これが仮に毒虫ではなくて、人気のセクシーアイドルやかわいらしいハムスターに変わっていたところで、どうであろう。夢かと思い頬をつねり、愕然とし慌てふためき、恐れおののき神に祈り、悲鳴を上げ、果ては失禁、白目を剥いて気絶するか、見なかったことにしてもう一度寝直すか、そんなところが関の山だ。
それが、こともあろうに、他の何ものでもない、毒虫なのだ。巨大な毒虫なのである。主人公グレゴール・ザムザの驚きと恐怖たるや、いかばかりであろうか!と心を痛めつつふと目を次の言葉に転じると、「発見した」とある。
「発見した」? 待てよ…。

こんなとき、人はふつう「発見した」などと言うだろうか?
たとえば、寝ている間に腕を身体の下に敷いてしまったりしていて、目覚めると腕がしびれていることがときどきある(注1)が、こんな場合、人は、
「自分の腕がしびれているのを発見した」
などと言わない。あくまで、
「腕がしびれていた」
のである。
またあるいは、寝違えて首が痛くなっている場合でも、
「寝違えているのを発見した」
などと言わないだろう。やはり、
「寝違えていた」
と言うはずだ。
それに対して、ザムザは、さも当然であるかのように、自分が毒虫になっていることを「発見」する。まるでそれが、自分のことではないかのように、客体として、毒虫である自分を発見するのだ。
これは、何を意味するのだろうか。

毒虫に変身していた、などというショッキングな事実に惑わされていたが、もしかしたら、そんなことは二次的なものに過ぎないかもしれない。むしろ問題とすべきは、この「発見」なのかもしれない。
すなわち、自分が毒虫であることを発見する、というのは、換言すれば、発見する自分、主体である自分と、発見される客体である自分が、乖離しているということなのではないか。(注2)
グレゴール・ザムザは、冒頭からいきなり毒虫になっているわけだが、むしろそれ以上に、冒頭からいきなり、一個人でありながらこのように自己そのものがふたつに分裂しているのだ。そちらにこそ、われわれは注目しなくてはならない。

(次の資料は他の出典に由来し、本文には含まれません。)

Lemma replace_found_after_push {A : Type} (key : A → N) (x payload : A) (l : list A) :
  Forall (λ y, key y ≠ key x) l → key payload = key x →
  replace_found (λ y, (key y =? key payload)%N) payload (l ++ [x])%list
  = (l ++ [payload])%list.
Proof.
  intros Hfresh Hkey. unfold replace_found.
  assert (Hi : findIndex (λ y, (key y =? key payload)%N) (l ++ [x])%list
               = Some (length l)).
  { induction Hfresh as [|y l Hy _ IH]; simpl.
    - rewrite Hkey. by rewrite N.eqb_refl.
    - rewrite Hkey. apply N.eqb_neq in Hy. rewrite Hy.
      rewrite Hkey in IH. by rewrite IH. }
  rewrite Hi. rewrite insert_app_r_alt by done.
  by rewrite Nat.sub_diag.
Qed.

Lemma filter_fresh {A : Type} (key : A → N) (i : N) (l : list A) :
  Forall (λ y, key y ≠ i) l → filter (λ y, key y ≠ i) l = l.
Proof.
  induction 1 as [|y l Hy _ IH]; [done|].
  rewrite filter_cons. destruct (decide (key y ≠ i)); [by rewrite IH | done].
Qed.

End InventoryLists.

Section InventoryReducers.
Import Inventory.

Lemma set_categories_same (s : State) : set_categories (categories s) s = s.
Proof. by destruct s. Qed.

(** X12. An update never adds or removes an entity: after
    [updateCategory.fulfilled], [updateProduct.fulfilled] and
    [updateStock.fulfilled] the list holds the same ids in the same order.
    When no category has the id of the payload the state is unchanged; when
    one has, the payload is in the list afterwards. *)
Theorem update_keeps_identities
    (c : Category) (p : Product) (m : StockMovement) (s : State) :
  id <$> categories (updateCategory_fulfilled c s) = id <$> categories s
  ∧ product_id <$> products (updateProduct_fulfilled p s) = product_id <$> products s
  ∧ movement_id <$> stock (updateStock_fulfilled m s) = movement_id <$> stock s
  ∧ (Forall (λ x, id x ≠ id c) (categories s) → updateCategory_fulfilled c s = s)
  ∧ (Exists (λ x, id x = id c) (categories s) →
     c ∈ categories (updateCategory_fulfilled c s)).
Proof.
  split; [apply (replace_found_keys id)|].
  split; [apply (replace_found_keys product_id)|].
  split; [apply (replace_found_keys movement_id)|].
  split.
  - intros H. unfold updateCategory_fulfilled.
    rewrite (replace_found_absent id c _ H). apply set_categories_same.
  - intros H. by apply (replace_found_present id).
Qed.

Lemma update_keeps_identities_witness :
  renamed_category ∈ categories (updateCategory_fulfilled renamed_category two_categories).
Proof.
  refine (proj2 (proj2 (proj2 (proj2
    (update_keeps_identities renamed_category
       {| product_id := 1; product_name := "Brush"; product_description := None;
          product_category := 1; quantity := 4 |}
       {| movement_id := 1; movement_product := 1; movement_type := "IN";
          quantity_changed := 4; notes := None |}
       two_categories)))) _).
  apply Exists_cons_hd. reflexivity.
Defined.


(** X14. For a category whose id is not yet in the list: deleting it right
    after [createCategory.fulfilled] gives back the state before the
    creation, and updating it right after the creation gives the state that
    creating the updated category would have given. *)
Theorem created_then_deleted_or_updated (c c' : Category) (s : State) :
  Forall (λ x, id x ≠ id c) (categories s) →
  id c' = id c →
  deleteCategory_fulfilled (id c) (createCategory_fulfilled c s) = s
  ∧ updateCategory_fulfilled c' (createCategory_fulfilled c s)
    = createCategory_fulfilled c' s.
Proof.
  intros Hfresh Hid. split.
  - unfold deleteCategory_fulfilled, createCategory_fulfilled; simpl.
    rewrite filter_app, (filter_fresh id (id c) _ Hfresh).
    rewrite filter_cons. destruct (decide (id c ≠ id c)); [done|].
    rewrite filter_nil, app_nil_r.
    by destruct s.
  - unfold updateCategory_fulfilled, createCategory_fulfilled; simpl.
    by rewrite (replace_found_after_push id c c' _ Hfresh Hid).
Qed.

Lemma created_then_deleted_or_updated_witness :
  deleteCategory_fulfilled (id empty_category)
    (createCategory_fulfilled empty_category initialState)
  = initialState.
Proof.
  refine (proj1 (created_then_deleted_or_updated empty_category renamed_category
                   initialState _ _)).
  - constructor.
  - reflexivity.
Defined.


(** X16. [clearFilters] does not restore the initial filters: for either
    section it leaves exactly the two filters [category] and [stockStatus],
    both empty, so that [search], [sortBy] and [sortOrder], which the initial
    state defines, are undefined afterwards. The other section is kept. *)
Theorem clearFilters_drops_search (section : string) (s : State) :
  filters (clearFilters section s) !! section
    = Some {[ "category" := ""; "stockStatus" := "" ]}
  ∧ (∀ f, f ∈ ["search"; "sortBy"; "sortOrder"] →
       (filters (clearFilters section s) !! section) ≫= (.!! f) = None)
  ∧ (∀ f, f ∈ ["search"; "sortBy"; "sortOrder"] →
       (filters initialState !! "categories") ≫= (.!! f) ≠ None
       ∧ (filters initialState !! "products") ≫= (.!! f) ≠ None)
  ∧ (∀ sec, sec ≠ section →
       filters (clearFilters section s) !! sec = filters s !! sec).
Proof.
  split; [apply lookup_insert_eq|]. split; [|split].
  - intros f Hf. simpl. rewrite lookup_insert_eq. simpl.
    repeat (apply elem_of_cons in Hf as [->|Hf]; [done|]).
    by apply elem_of_nil in Hf.
  - intros f Hf.
    repeat (apply elem_of_cons in Hf as [->|Hf]; [by split; vm_compute|]).
    by apply elem_of_nil in Hf.
  - intros sec Hsec. simpl. by apply lookup_insert_ne.
Qed.

Lemma clearFilters_drops_search_witness :
  (filters (clearFilters "categories" initialState) !! "categories")
    ≫= (.!! "search") = None.
Proof.
  apply (clearFilters_drops_search "categories" initialState).
  apply elem_of_cons. by left.
Defined.

End InventoryReducers.

Section DeleteFlow.
Import Inventory.

(** X17. Dispatching [deleteCategory]: exactly one DELETE request leaves
    the client; the category is removed from the list when the request is
    fulfilled, and when it is rejected the whole inventory state, list and
    error included, is as before. *)
Theorem dispatch_deleteCategory_outcome
    (base : string) (adapter : Config → Outcome) (i : N) (w : World) (s : State) :
  let config :=
    Api.request_fulfilled
      (Api.create base "delete" ("/categories/" +:+ pretty i +:+ "/") None) w in
  network (dispatch_deleteCategory base adapter i (w, s)).1
    = (network w ++ [config])%list
  ∧ method config = "delete"
  ∧ match adapter config with
    | Answered _ =>
        (dispatch_deleteCategory base adapter i (w, s)).2
        = deleteCategory_fulfilled i s
    | Failed _ => (dispatch_deleteCategory base adapter i (w, s)).2 = s
    end.
Proof.
  intros config. unfold dispatch_deleteCategory, InventorySlice.deleteCategory.
  cbn [fst snd]. unfold Api.delete.
  pose proof (request_network adapter
                (Api.create base "delete" ("/categories/" +:+ pretty i +:+ "/") None) w)
    as Hnet.
  assert (Hm : method config = "delete").
  { unfold config, Api.request_fulfilled.
    destruct (getItem "token" (localStorage w)) as [t|]; [|done].
    by destruct (truthy (Some t)). }
  fold config in Hnet.
  unfold Api.request, Api.response_rejected in *. fold config in Hnet |- *.
  split; [|split; [exact Hm|]].
  - destruct (adapter config); exact Hnet.
  - by destruct (adapter config).
Qed.
(** [handleSse(req, res)] *)
Definition handleSse (t : Z) (res : nat) : M unit :=
  emit (SseComment res "connected");;
  update (λ s, set_sseClients (set_add res (sseClients s)) s);;
  s ← read;
  sseSend res "connections"
    {| Summary.version := connectionsVersion s; Summary.ts := t;
       Summary.reason := state_changed; Summary.changedIds := None;
       Summary.counts := computeCounts s |}.

(** The request handler of [http.createServer], per route. *)
Definition postConnections (t : Z) (req : nat) (uuid : string) (body : Params.t) : M unit :=
  if String.eqb (Params.host body) EmptyString || String.eqb (Params.username body) EmptyString
     || String.eqb (Params.password body) EmptyString
  then sendJson req 400 (JObj [("error", JStr "host, username, password are required")])
  else
    thrown ← createConnection t req uuid body;
    match thrown with
    | Some message => sendJson req 500 (internal_error message)
    | None => skip    (* suspended until the SSH client answers *)
    end.

Definition deleteConnection (t : Z) (req : nat) (id : string) : M unit :=
  s ← read;
  match map_get id (connections s) with
  | None => sendJson req 404 not_found
  | Some r =>
      terminateConnection t r "Deleted" deleted;;
      sendJson req 200 (JObj [("ok", JBool true)])
  end.

Definition has_shell (s : Engine) (r : nat) : bool :=
  match deref s r with
  | Some c => present (Conn.shell c)
  | None => false
  end.

Definition postResize (t : Z) (req : nat) (id : string) (cols rows : number) : M unit :=
  s ← read;
  match map_get id (connections s) with
  | None => sendJson req 404 not_found
  | Some r =>
      if negb (has_shell s r) then sendJson req 404 not_found
      else
        match cols, rows with
        | Finite c, Finite r' =>
            applyResize t r c r';;
            sendJson req 200
              (JObj [("ok", JBool true); ("cols", jint c); ("rows", jint r')])
        | _, _ =>
            sendJson req 400 (JObj [("error", JStr "cols and rows must be numbers")])
        end
  end.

この後、物語が展開するに従って、彼グレゴール・ザムザが毒虫としての自分に同化していくとすれば、それはとりもなおさず、冒頭で分裂してしまっていた自己の再統合、そして新たなるアイデンティティの確立への道程、といえるのではないだろうか。
考えてみれば、人というものは、ときとして自分の中に、これまでまったく気づかなかった面、嫌な面を見出すことがある。そんな自分に対して、見なかったことにしたり、あんなのは自分じゃない、と否定してしまったりすることがあるだろう。

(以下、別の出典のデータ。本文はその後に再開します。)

(** X2. When the helper answers with two lines, a function and a
  location, and there is room for them, [addr2line] yields the
  function, the separator and the location, and nothing of what may
  follow the second line's end. *)
Theorem addr2line_function_at_location popen fname offset size f loc :
popen fname offset = Some (f +:+ nl +:+ loc +:+ nl) →
one_line f → one_line loc →
Z.of_nat (String.length f + String.length sep + String.length loc)
< size - 1 →
addr2line popen fname offset size = Some (f +:+ sep +:+ loc).
Proof.
intros Hp Hf Hloc Hroom. unfold addr2line. rewrite Hp.
remember (Z.to_nat (size - 1)) as ebuf eqn:Hebuf.
rewrite !Nat2Z.inj_add in Hroom.
assert (addr2line_read (f +:+ nl +:+ loc +:+ nl) 0 "" ebuf
        = f +:+ sep +:+ loc) as ->.
{ assert (String.length sep = 6%nat) as Hsep by done.
  rewrite addr2line_read_line; [|done|simpl].
  2:{ lia. }
  change ("" +:+ f) with f.
  change (nl +:+ loc +:+ nl) with (String newline (loc +:+ nl)).
  rewrite addr2line_read_cons.
  rewrite bool_decide_eq_true_2 by (simpl; lia).
  rewrite (bool_decide_eq_true_2 (newline = newline)) by done.
  rewrite (bool_decide_eq_true_2 (int_add 0 1 = 1)) by done.
  rewrite bool_decide_eq_true_2 by (simpl; lia). simpl andb. cbv iota.
  rewrite addr2line_read_line
    by (done || (rewrite str_length_append; simpl; lia)).
  unfold nl. rewrite addr2line_read_cons.
  rewrite (bool_decide_eq_true_2 (newline = newline)) by done.
  rewrite (bool_decide_eq_false_2 (int_add _ _ = 1)) by done.
  simpl andb. cbv iota.
  case_bool_decide; [|by rewrite str_append_assoc].
  simpl addr2line_read. by rewrite str_append_assoc. }
rewrite bool_decide_eq_true_2; [done|].
intros H. apply (f_equal String.length) in H.
rewrite !str_length_append in H. simpl in H. lia.
Qed.

Lemma addr2line_function_at_location_witness :
addr2line (λ _ _, Some ("main" +:+ nl +:+ "/src/pl-main.c:10" +:+ nl))
  "libswipl.so" 100 512 = Some ("main" +:+ sep +:+ "/src/pl-main.c:10").
Proof.
apply (addr2line_function_at_location _ "libswipl.so" 100 512 "main"
         "/src/pl-main.c:10").
- reflexivity.
- vm_compute. repeat split; discriminate.
- vm_compute. repeat split; discriminate.
- vm_compute. reflexivity.
Defined.
End Addr2lineFacts.

(** ** Slot reservation: any number of callers, stray cursors *)

Module ReservationFacts.
Import Concurrent ConcurrentSpec.

Lemma handed_out_range c n :
  Forall (λ r, 0 ≤ r < SAVE_TRACES) (handed_out c n).
Proof.
  unfold handed_out. apply Forall_fmap, Forall_forall. intros j _. simpl.
  unfold SAVE_TRACES. Z.div_mod_to_equations; lia.
Qed.

Lemma handed_out_length c n : length (handed_out c n) = n.
Proof. unfold handed_out. rewrite length_fmap, length_seqZ. lia. Qed.

(** X3. However many callers run the compare-and-swap loop, and in
  whatever order their steps interleave, the cursor has advanced by
  exactly the number of callers that have returned, and the indices
  they got are the slots from the initial cursor on, each in the
  ring. *)
Theorem reservations_accounted (c : Z) (m : nat) (schedule : list nat) :
0 ≤ c < SAVE_TRACES →
let s := run schedule (init c m) in
let n := length (returned s) in
length (callers s) = m ∧
cursor s = (c + Z.of_nat n) mod SAVE_TRACES ∧
returned s ≡ₚ handed_out c n ∧
Forall (λ r, 0 ≤ r < SAVE_TRACES) (returned s).
Proof.
intros Hc s n.
pose proof (ConcurrentFacts.inv_run c m schedule _ Hc
              (ConcurrentFacts.inv_init c m Hc)) as (Hlen&_&k&Hcur&Hret).
fold s in Hlen, Hcur, Hret.
assert (n = k) as ->.
{ unfold n. rewrite Hret. apply handed_out_length. }
split; [done|]. split; [done|]. split; [done|].
rewrite Hret. apply handed_out_range.
Qed.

だが、結局のところ、そんな嫌な自分も、ほかならぬ自分であることにはかわりないのだ。それを自分と認めたうえで、自分というひとつのアイデンティティの一部として、その中に位置づけることが必要なのである。
カフカ『変身』は、われわれにそんなメッセージを投げ掛けているのではなかろうか。(注3)

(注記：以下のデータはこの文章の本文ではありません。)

(** C8 (amended).  For a reply whose items are objects with messages that
    convert to strings, the returned object holds the updates of both
    kinds as own properties, the last one of a key deciding its value.
    When [k] is not [__proto__] and no later item signals [k]: a pair
    [k: v] of a [set-variables] payload binds [k] to [v]; a match
    [[[SET:k=v]]] that the scan of the message of a [text] item finds binds
    [k] to [v] unless a later match of the message has the same key; and a
    marker [[[SET:k=v]]] that follows bracket-free text binds [k] to [v]
    when no marker of [k] occurs after it. *)
Theorem context_updates_merged before item after k :
  Forall well_formed (before ++ after) →
  k ≠ "__proto__" →
  (∀ i v, i ∈ after → ¬ signalled i k v) →
  (∀ pairs v,
     get item "type" = inr (VStr "set-variables") →
     get item "payload" = inr (VObj pairs) →
     NoDup pairs.*1 → (k, v) ∈ pairs →
     ∃ c, extractContextFromVoiceflowResponse (VArr (before ++ item :: after)) = inr c
          ∧ own c !! k = Some v)
  ∧ (∀ fields message text earlier v later,
       get item "type" = inr (VStr "text") →
       get item "payload" = inr (VObj fields) →
       assoc "message" fields = Some message → truthy message = true →
       to_js_string message = inr text →
       exec_all 0 text = earlier ++ (k, v) :: later →
       k ∉ later.*1 →
       ∃ c, extractContextFromVoiceflowResponse (VArr (before ++ item :: after)) = inr c
            ∧ own c !! k = Some (VStr v))
  ∧ (∀ fields pre v post,
       get item "type" = inr (VStr "text") →
       get item "payload" = inr (VObj fields) →
       assoc "message" fields = Some (VStr (pre +:+ marker k v +:+ post)) →
       plain pre → key k → value v →
       (∀ v' a b, post ≠ a +:+ marker k v' +:+ b) →
       ∃ c, extractContextFromVoiceflowResponse (VArr (before ++ item :: after)) = inr c
            ∧ own c !! k = Some (VStr v)).
Proof.
  intros Hobj Hproto Hlater.
  assert (∀ fields message text earlier v later,
            get item "type" = inr (VStr "text") →
            get item "payload" = inr (VObj fields) →
            assoc "message" fields = Some message → truthy message = true →
            to_js_string message = inr text →
            exec_all 0 text = earlier ++ (k, v) :: later →
            k ∉ later.*1 →
            ∃ c, extractContextFromVoiceflowResponse (VArr (before ++ item :: after)) = inr c
                 ∧ own c !! k = Some (VStr v)) as Hscan.
  { intros fields message text earlier v later Htype Hpayload Hmessage Htruthy Htext Hexec Hlast.
    apply (last_update_wins before item after
             ((λ kv : string * string, (kv.1, VStr kv.2)) <$> earlier) k (VStr v)
             ((λ kv : string * string, (kv.1, VStr kv.2)) <$> later)); try done.
    - unfold item_updates. rewrite Htype, Hpayload. cbn [get]. rewrite Hmessage.
      change (is_str (VStr "text") "set-variables") with false.
      change (is_str (VStr "text") "text") with true.
      cbn [default from_option andb app]. unfold id.
      rewrite Htruthy, Htext, Hexec. by rewrite fmap_app.
    - by rewrite <- list_fmap_compose. }
  split; [|split; [exact Hscan|]].
  - intros pairs v Htype Hpayload Hnodup Hin.
    apply list_elem_of_split in Hin as (us1 & us2 & ->).
    apply (last_update_wins before item after us1 k v us2); try done.
    + unfold item_updates. by rewrite Htype, Hpayload.
    + rewrite fmap_app, fmap_cons in Hnodup. simpl in Hnodup.
      apply NoDup_app in Hnodup as (_ & _ & Hnodup). by apply NoDup_cons in Hnodup as [? _].
  - intros fields pre v post Htype Hpayload Hmessage Hpre [Hk Hk0] [Hv Hv0] Hpost.
    apply (Hscan fields (VStr (pre +:+ marker k v +:+ post)) (pre +:+ marker k v +:+ post)
             [] v (exec_all 0 post)); try done.
    + apply marker_truthy.
    + by rewrite exec_all_marker.
    + intros ([k' v'] & Hfst & Hin)%list_elem_of_fmap. simpl in Hfst. subst k'.
      apply exec_all_sound in Hin as (_ & _ & a & b & Heq). by eapply Hpost.
Qed.

Lemma context_updates_merged_witness :
  ∃ c, extractContextFromVoiceflowResponse
         (VArr [set_variables [("plan", VStr "pro")];
                text_item "Welcome! [[SET:lang=en]] How can I help?"]) = inr c
       ∧ own c !! "lang" = Some (VStr "en").
Proof.
  destruct (context_updates_merged [set_variables [("plan", VStr "pro")]]
              (text_item "Welcome! [[SET:lang=en]] How can I help?") [] "lang")
    as (_ & _ & Hmarker).
  - repeat constructor.
  - discriminate.
  - intros i v Hi. by apply not_elem_of_nil in Hi.
  - apply (Hmarker [("message", VStr "Welcome! [[SET:lang=en]] How can I help?")]
             "Welcome! " "en" " How can I help?"); try reflexivity.
    + split; [reflexivity | discriminate].
    + split; [reflexivity | discriminate].
    + intros v' a b. by apply plain_no_marker.
Defined.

(注1)このように、自分の身近なところに関連づけて考えるのも、ひとつの手です。
(注2)すでにこのあたりから、書き手は自分でも何を書いているんだか、理解不能になっています。一般的によい読書感想文は自分で何を書いているかわかっているものなのですが、この場合のように「もっともらしいことを勝手に書く」ために難しいことを持ち出してきてしまった場合は、もうとにかく最後まで力ずくで突き進んでいくと、迷いのない、すっきりとした感想文になります。
(注3)最後を問いかけで締めくくると、なんとなく考え深げな感じがして、好印象です。読書感想文の基本的なテクニックのひとつですので、ぜひとも覚えておきましょう。
ちなみに、ここまでで20字×20行の400字詰め原稿用紙4枚分に相当します。